O debate sobre segurança alimentar e mudanças climáticas tem colocado a pecuária mundial sob crescente pressão para elevar a produção sem ampliar seus impactos ambientais. Em meio a esse cenário, o Brasil levou à Organização das Nações Unidas para a Alimentação e a Agricultura (FAO), em Roma, uma mensagem baseada em números: a de que é possível expandir a oferta de carne bovina e, ao mesmo tempo, reduzir de forma significativa a intensidade das emissões da atividade.

Durante a Quarta Sessão do Subcomitê de Pecuária do Comitê de Agricultura (COAG), realizada na sede da FAO, a ApexBrasil apresentou os resultados do estudo “Trajetórias de Descarbonização da Pecuária de Corte no Brasil – 2025 a 2050”. Elaborado pelo Centro de Estudos do Agronegócio da Fundação Getulio Vargas (FGV Agro), em parceria com a Associação Brasileira das Indústrias Exportadoras de Carnes (ABIEC), o levantamento projeta uma redução de até 92,6% na intensidade das emissões da pecuária de corte brasileira até meados do século.

Segundo o estudo, o avanço da produção nacional deverá ocorrer sem a necessidade de expansão territorial. A projeção considera que os ganhos de produtividade virão principalmente da recuperação de áreas de pastagens degradadas, da adoção de tecnologias voltadas ao manejo, da melhoria genética dos rebanhos e do uso crescente de biotecnologias capazes de elevar a eficiência dos sistemas produtivos.

A proposta rompe com uma visão historicamente associada à expansão da pecuária baseada na abertura de novas áreas. Em vez disso, o cenário projetado aponta para uma intensificação sustentável da atividade, sustentada por inovação, gestão e aumento da produtividade por hectare.

A apresentação do estudo em um dos principais fóruns internacionais dedicados à agricultura ocorreu em um momento de forte mobilização global em torno da transição para economias de baixo carbono.
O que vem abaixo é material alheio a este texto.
Lemma ipopt_pval_of_bytes_total l : length l = 12%nat -> is_Some (ipopt_pval_of_bytes l).
Proof. intros Hl. do 12 (destruct l as [|? l]; [done|]). destruct l; [|done]. by eexists. Qed.

(** The option structure is read only when the option is long enough to hold it. *)
Lemma safe_printpval T cp n : readable s0 cp n -> safe T s0 (ip_printpval cp n) (fun r => r = 0).
Proof.
  intros Hr. unfold ip_printpval, sizeof_ipopt_pval. safe_step; [safe_step; by apply safe_ret|].
  safe_call safe_load; [readable_tac|]. intros l (_ & Hl & _).
  destruct (ipopt_pval_of_bytes_total l) as [ipp ->]; [lia|]. safe_step. by apply safe_ret.
Qed.

(** A result of -1 goes to [trunc:]. *)
Lemma safe_or_trunc (m : pr Z) :
  safe false s0 m (fun _ => True) ->
  safe true s0 (r <~ m ;; if r =? -1 then pstop Trunc else pret false) (fun _ => True).
Proof.
  intros Hm. eapply (safe_bind _ _ _ _ (fun _ => True)).
  - by apply safe_allow_trunc.
  - intros r _. destruct (r =? -1); [by apply safe_trunc|by apply safe_ret].
Qed.

Lemma safe_opt_value cp code n :
  0 <= cp -> readable s0 cp n -> safe true s0 (opt_value cp code n) (fun _ => True).
Proof.
  intros Hc Hr. unfold opt_value. safe_step; [by apply safe_ret|].
  safe_step; [by apply safe_or_trunc, safe_printts|].
  destruct (_ || _); [by apply safe_or_trunc, safe_printroute|].
  safe_step.
  - eapply (safe_bind _ _ _ _ (fun _ => True)); [|intros; by apply safe_ret].
    safe_step; [apply safe_print; clean_tac|]. safe_step. safe_step. apply safe_opt. clean_tac.
  - safe_step; [|by apply safe_ret]. apply safe_or_trunc. by safe_tail safe_printpval.
Qed.

Lemma clean_option_name v : clean (tok2str ip_option_values unknown_opt v) = true.
Proof. apply clean_tok2str; [done|]. change (clean ("unknown " +:+ dec v) = true). clean_tac. Qed.

Lemma safe_optprint_loop fuel cp n sep :
  0 <= cp -> 0 < Z.of_nat fuel -> n < Z.of_nat fuel -> clean sep = true ->
  safe true s0 (optprint_loop fuel cp n sep) (fun _ => True).
Proof.
  revert cp n sep. induction fuel as [|f IH]; intros cp n sep Hc Hp Hn Hs; [lia|]. cbn [optprint_loop].
  safe_step; [|by apply safe_ret]. safe_step. safe_step. safe_step.
  eapply safe_bind; [apply safe_print, clean_option_name|]. intros _ _. set (single := _ || _).
  eapply (safe_bind _ _ _ _ (fun len => if single then len = 1 else 0 <= len < 256)).
  { destruct single; [by apply safe_ret|]. safe_step. by safe_tail safe_u1; [readable_tac|]. }
  intros len Hlen. destruct (_ || (n <? len)) eqn:Eb; [apply safe_print; clean_tac|].
  assert (Hl : 1 <= len < 256 /\ len <= n)
    by (destruct single; cbn [negb andb orb] in Eb; bool_to_prop; lia).
  safe_step. safe_call safe_opt_value; [readable_tac|]. intros [] _; [by apply safe_ret|]. apply IH; try lia. done.
Qed.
O encontro reuniu representantes de governos, organismos multilaterais, entidades setoriais e especialistas de diversos países para discutir estratégias capazes de conciliar produção agropecuária, segurança alimentar e mitigação das mudanças climáticas.

Para Laudemir Müller, presidente da ApexBrasil, os resultados reforçam a capacidade da pecuária brasileira de avançar simultaneamente em produtividade e sustentabilidade. “Os resultados mostram que a pecuária brasileira tem condições de avançar de forma consistente na agenda climática sem abrir mão da produtividade e da competitividade. O estudo demonstra que é possível produzir mais com menos área, reduzir emissões e fortalecer a posição do Brasil como fornecedor confiável de alimentos para o mundo”, afirma Müller.

Além de reforçar a imagem do país como fornecedor global de proteína animal, a apresentação do relatório também amplia a visibilidade internacional das tecnologias desenvolvidas para as condições tropicais. A avaliação é de que ferramentas ligadas à recuperação de pastagens, manejo eficiente e intensificação sustentável poderão desempenhar papel relevante na construção de sistemas pecuários mais alinhados às metas climáticas globais.

Nesse contexto, a discussão deixa de envolver apenas a produção de carne e passa a incorporar uma questão estratégica para o agronegócio brasileiro: demonstrar ao mercado internacional que crescimento produtivo e redução de emissões podem caminhar na mesma direção.